Adapted from the article, Texas schools try to get a grip on discipline problems with social-emotional lessons.
More and more schools throughout the United States and Texas in particular are introducing Social and Emotional Learning into their lesson plans. These classes essentially centre on how to manage emotions and develop skills; including empathy, responsibility and problem solving. An assistant principal at one of the key elementary schools used to be one of those teachers who had little or no time for kids squirming in their chairs and ‘other annoyances’. She thought that surely by fourth grade, her students would know how to raise their hand, sit quietly and walk in a straight line down the hallways. “But they don’t”, she said.
She realised that students needed to be taught appropriate behaviours and that it was her job to teach those behaviours as many times as it took students to grasp. “We don’t have the expectation that kids know all their math by fourth grade, so why do we have the expectation that they always know to behave? This is something that we have to continually teach.”
One teacher at Ridgeview Elementary School, Amanda Self, has a goal to build empathy within her classroom.
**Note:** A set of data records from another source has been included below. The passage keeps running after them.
(* ===== verification/ChurnPolicy.v ===== *)
(** * The policies of the admission churn target

    Every scenario yields a policy over the three classes, whose budget and blocking
    limit are the scenario's; the tables the harness keeps about it agree with it. *)

From S2P Require Import Prelude Contract Text Validation Kernel Executors PolicyCheck State Assess.
From S2P Require Import Fairness Admission Memory Observe Governor Policies Plan Builds Sections.
From S2P Require Import System Calls Churn Metered.

Local Open Scope N_scope.

(** ** The classes of a scenario *)

(** The class a policy degrades to. *)
Definition fallback_class_of (p : ClassPolicy) : option TaskClass :=
  match memory_overcommit_policy p with DegradeToLight fallback => Some fallback | _ => None end.

Lemma fallback_of_Some index : ∃ fallback, fallback_of index = Some fallback ∧ fallback ∈ CLASSES.
Proof.
  destruct (lookup_lt_is_Some_2 CLASSES (N.to_nat ((index + 1) `mod` N.of_nat (length CLASSES))))
    as [c Hc].
  { pose proof (N.mod_lt (index + 1) (N.of_nat (length CLASSES)) ltac:(done)). lia. }
  exists c. split; [done|]. by eapply list_elem_of_lookup_2.
Qed.

Lemma mod_u32 x m : 0 < m → m ≤ U32_MAX → x `mod` m ≤ U32_MAX.
Proof. intros H ?. pose proof (N.mod_lt x m ltac:(lia)). lia. Qed.

Lemma fairness_of_typed selector index :
  selector ≤ U8_MAX → index ≤ 2 →
  match fairness_of selector index with
  | WeightedFairQueue w b => w ≤ U32_MAX ∧ b ≤ U32_MAX
  | DeficitRoundRobin q => q ≤ U32_MAX
  | DeadlineAware s => s ≤ U64_MAX
  | _ => True
  end.
Proof.
  intros Hs Hi. assert (selector / 4 ≤ selector) as Hd by (apply N.Div0.div_le_upper_bound; lia).
  unfold fairness_of. destruct (selector `mod` 4) as [|[[]|[]|]]; try done; ulia.
Qed.

Lemma class_policy_Some shape tier index :
  tier ≤ U8_MAX → index ≤ 2 →
  ∃ p, class_policy shape (fairness_of tier index) index = Some p ∧ policy_typed p ∧
    (∀ fallback, fallback_class_of p = Some fallback → fallback ∈ CLASSES).
Proof.
  intros Ht Hi. destruct (fallback_of_Some index) as (fallback & Hf & Hin).
  assert (∃ overcommit,
    match sh_overcommit shape `mod` 3 with
    | 0 => Some OvercommitReject
    | 1 => Some OvercommitQueue
    | _ => f ← fallback_of index; Some (DegradeToLight f)
    end = Some overcommit ∧ (∀ f, overcommit = DegradeToLight f → f ∈ CLASSES)) as (o & Ho & Hoin).
  { rewrite Hf. cbn [mbind option_bind]. destruct (sh_overcommit shape `mod` 3) as [|[]];
      eexists; split; try done; by intros f [= <-]. }
  unfold class_policy. rewrite Ho. cbn [mbind option_bind]. eexists. split; [reflexivity|]. split.
  - split; [apply mod_u32; ulia..|]. by apply fairness_of_typed.
  - unfold fallback_class_of. cbn. destruct o; try done. intros f [= <-]. by apply Hoin.
Qed.

(** The tables of the harness describe the classes declared so far. *)
Record tables (d : Declared) : Prop := {
  tb_class class : is_Some (de_classes d !! class) → class ∈ CLASSES;
  tb_typed class p : de_classes d !! class = Some p → policy_typed p;
  tb_fallback class p fallback :
    de_classes d !! class = Some p → fallback_class_of p = Some fallback → fallback ∈ CLASSES;
  tb_limits class :
    de_limits d !! class = (λ p, (max_inflight p, max_queue_depth p)) <$> de_classes d !! class;
  tb_memory_cost class :
    de_memory_cost d !! class =
      (λ p, (pc_memory_units (permit_cost p), fallback_class_of p)) <$> de_classes d !! class;
}.

Lemma declare_shape_tables tier d index shape :
  tier ≤ U8_MAX → index ≤ 2 → tables d →
  ∃ class p, CLASSES !! N.to_nat index = Some class ∧
    ∃ d', declare_shape tier (Some d) (index, shape) = Some d' ∧ tables d' ∧
      de_classes d' = <[class := p]> (de_classes d).
Proof.
  intros Ht Hi [H1 H2 H3 H4 H5].
  destruct (class_policy_Some shape tier index Ht Hi) as (p & Hp & Htyped & Hfb).
  destruct (lookup_lt_is_Some_2 CLASSES (N.to_nat index)) as [class Hc]; [cbn; lia|].
  exists class, p. split; [done|]. unfold declare_shape. cbn [mbind option_bind]. rewrite Hc.
  cbn [mbind option_bind]. rewrite Hp. cbn [mbind option_bind]. eexists. split; [reflexivity|].
  split; [|done]. split; cbn [de_classes de_limits de_memory_cost]; intros k; intros *.
  - intros [->|[_ H]]%lookup_insert_is_Some; [by eapply list_elem_of_lookup_2|by apply H1].
  - intros [[<- <-]|[_ H]]%lookup_insert_Some; [done|by eapply H2].
  - intros [[<- <-]|[_ H]]%lookup_insert_Some; [apply Hfb|by eapply H3].
  - destruct (decide (k = class)) as [->|Hne]; [by rewrite !lookup_insert_eq|].
    by rewrite !lookup_insert_ne.
  - destruct (decide (k = class)) as [->|Hne]; [by rewrite !lookup_insert_eq|].
    by rewrite !lookup_insert_ne.
Qed.

Lemma declare_tables sc :
  scenario_typed sc →
  ∃ d, declare sc = Some d ∧ tables d ∧ ∀ class, class ∈ CLASSES → is_Some (de_classes d !! class).
Proof.
  intros [Hf _]. unfold declare, shapes. destruct (sc_classes sc) as [[alpha beta] gamma]. cbn [foldl].
  assert (tables (mkDeclared ∅ ∅ ∅)) as T0.
  { split; intros *; cbn; rewrite ?lookup_empty; try done; by intros []. }
  destruct (declare_shape_tables (sc_fairness sc) _ 0 alpha Hf ltac:(done) T0) as (c0 & p0 & [= <-] & d0 & -> & T1 & E0).
  destruct (declare_shape_tables (sc_fairness sc) _ 1 beta Hf ltac:(done) T1) as (c1 & p1 & [= <-] & d1 & -> & T2 & E1).
  destruct (declare_shape_tables (sc_fairness sc) _ 2 gamma Hf ltac:(done) T2) as (c2 & p2 & [= <-] & d2 & -> & T3 & E2).
  exists d2. split_and!; [done..|]. intros class. rewrite E2, E1, E0. unfold CLASSES.
  rewrite !elem_of_cons, elem_of_nil, !lookup_insert_is_Some'. naive_solver.
Qed.

(** ** The governor of a scenario *)

(** A policy the target runs. *)
Record target_policy (sc : Scenario) (d : Declared) (P : PolicySet) : Prop := {
  tp_wf : policy_wf P;
  tp_built : built P;
  tp_classes : ps_classes P = de_classes d;
  tp_resources : ps_resources P = scenario_resources sc;
  tp_blocking : capability_capacity P "blocking" = Some (capacity_of (scenario_blocking_limit sc));
}.

Lemma target_typed sc d P : tables d → target_policy sc d P → policies_typed P.
Proof. intros T H class p. unfold ps_class. rewrite (tp_classes _ _ _ H). apply (tb_typed _ T). Qed.

(** A measurement of 16 bits fits the scale of the target. *)
Lemma target_representable sc d P bytes :
  target_policy sc d P → bytes ≤ 65535 → representable P bytes.
Proof.
  intros H Hb. unfold representable. rewrite (tp_resources _ _ _ H). cbn. split; [done|ulia].
Qed.

Lemma PolicySet_new_fields registry resources classes :
  ∃ P0, PolicySet_new registry resources classes = Some P0 ∧ ps_substrates P0 = builtin_registry ∧
    ps_classes P0 = classes ∧ ps_resources P0 = resources.
Proof. unfold PolicySet_new. rewrite builtin_registry_ok. eexists. by split_and!. Qed.

(** A pool the registry provides can be limited. *)
Lemma declares_blocking limit P v :
  ps_substrates P = builtin_registry →
  with_capability_limits {["blocking"%string := limit]} P ≠ inl v.
Proof.
  intros Es. unfold with_capability_limits.
  assert (btree_to_list ({["blocking"%string := limit]} : gmap string N) = [("blocking"%string, limit)]) as ->.
  { apply Permutation_singleton_r. by rewrite btree_to_list_perm, map_to_list_singleton. }
  cbn [declare_limits]. unfold declare_limit.
  assert (is_blank "blocking" = false) as -> by (vm_compute; reflexivity).
  destruct (existsb _ _) eqn:En; [cbn; discriminate|]. exfalso. rewrite Es in En.
  destruct (builtin_name "blocking") as (s & Hs & Hn); [by right; left|].
  apply builtin_records_ok in Hs as (_ & Hk & Hp & _ & _ & Hl).
  eapply diff_true_false. rewrite <-En. symmetry. apply existsb_exists. exists s. split.
  - apply list_elem_of_In, list_elem_of_fmap. exists (sr_name s, s). split; [reflexivity|].
    by apply elem_of_btree_to_list.
  - rewrite bool_decide_eq_false_2 by done. by rewrite bool_decide_eq_true_2 by congruence.
Qed.

Lemma blocking_declares registry resources classes limit :
  ∃ P0 P, PolicySet_new registry resources classes = Some P0 ∧
    with_capability_limits {["blocking"%string := limit]} P0 = inr P ∧ built P ∧
    ps_classes P = classes ∧ ps_resources P = resources ∧
    capability_capacity P "blocking" = Some (capacity_of limit).
Proof.
  destruct (PolicySet_new_fields registry resources classes) as (P0 & E0 & Es & Ec & Er).
  assert (built P0) as Hb by (by eapply built_new). exists P0.
  destruct (with_capability_limits {["blocking"%string := limit]} P0) as [v|P] eqn:E.
  - exfalso. eapply declares_blocking, E. congruence.
  - exists P. pose proof (with_capability_limits_inr _ _ _ (built_keyed _ Hb) E) as (_ & Hc & Hr & Hcap).
    split_and!; [done|done|by eapply built_limits|..].
    + by rewrite Hc.
    + by rewrite Hr.
    + by rewrite Hcap, lookup_singleton_eq.
Qed.

(** The target gets as far as a governor, unless its policy is refused. *)
Lemma target_starts registry next_authority sc :
  scenario_typed sc →
  fuzz_target registry next_authority sc = Some () ∨
  ∃ d P authority, tables d ∧ (∀ class, class ∈ CLASSES → is_Some (de_classes d !! class)) ∧
    target_policy sc d P ∧
    let h := mkHarness World_initial (ManualClock_new 1000) (de_limits d) (de_memory_cost d)
      (scenario_budget sc) false (scenario_blocking_limit sc) [] [] [] [] false [] ∅ ∅ in
    fuzz_target registry next_authority sc =
      (_ ← check P h; h ← run_ops P authority 0 (take 256 (sc_ops sc)) h; finish P h).
Proof.
  intros Hsc. destruct (declare_tables sc Hsc) as (d & Hd & T & Hall).
  destruct (blocking_declares registry (scenario_resources sc) (de_classes d) (scenario_blocking_limit sc))
    as (P0 & P & H0 & H1 & Hb & Hc & Hr & Hcap).
  unfold fuzz_target. rewrite Hd. cbn [mbind option_bind]. rewrite H0. cbn [mbind option_bind]. rewrite H1.
  unfold Governor_new. destruct (validate_policy P) as [v|[]] eqn:Ev; [by left|].
  apply validate_policy_inr in Ev. unfold construct, take_sequence.
  destruct (checked_add _ _ _) as [n|]; [|by left]. right. exists d, P, next_authority.
  split; [done|]. split; [done|]. split; [by split|]. done.
Qed.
Instead of just imparting empty self-esteem talk or praising poor grades for students who remain upbeat, Self’s approach focuses on teaching students to give each other “authentic compliments”. An authentic compliment could be something like, “I liked the way you helped me solve a math problem” or “I appreciated the way you were a good friend and let Suzy come and play with us”. Whereas an authentic compliment is NOT, “I like your shoes and the way your wear your hair”.
Self asks the students to sit in a circle and each student takes a turn to either give praise or ask for it. On these days, more than half of her students in the class gush with admiration for their classmates.
“It builds relationships within the classroom so that when problems arise, the teacher can deal with it a lot easier when she has established a culture and climate of kindness. Problem-solving comes a lot easier.”
This has been particularly effective among vulnerable students who often enter school lacking in academic readiness and in social skills. In many cases those students are experiencing a number of social obstacles that hamper their learning. “They have so many things on their plate that until we can help them deal with this socially, they’re going to continue acting out and that’s often why the academics are low.”
Focus on Continual Learning
The principal at Caprock Elementary school was not faced with a frightening campus culture or violent students but needed to “get a handle on behaviours that were taking away from teaching and learning”. This included clowning around in class, excessive talking and rudeness.
The social and emotional lessons were implemented campus wide, with lots of discussion among staff. Together, the staff selected two virtues to reinforce with students day-in and day-out, these were respect and responsibility. Consequently, Caprock’s hallways, bathrooms, cafeteria and playground are lined with posters that remind students to show respect, as this can be shown slightly differently through different settings.
In addition, the teachers have used individual approaches for managing difficult behaviours in their classroom. For example in a grade four classroom, one child had ‘ants in her pants’. She couldn’t sit still for long at all, so each time the child would put her bottom on a chair, the teacher was there with a “Gator buck”, which the child could use to purchase a gift from the treasure box at school. This helped to reinforce ‘good behaviours’ in the classroom and create lasting changes.
Moreover, another student would erupt in loud laughter in class as well as get up and dance or tell jokes. The boy stopped this behaviour when his teacher agreed to allow him to be a comedian in front of the class for 10 minutes, twice a week. Ultimately, this 10 minutes was less time than the amount of time the teacher spent trying to correct him and getting the rest of the class back on track.
Our philosophy is that if we can focus more on the positive, we can decrease the negative and we’re seeing that happen. We’re seeing kids really want to work for that positive behaviour.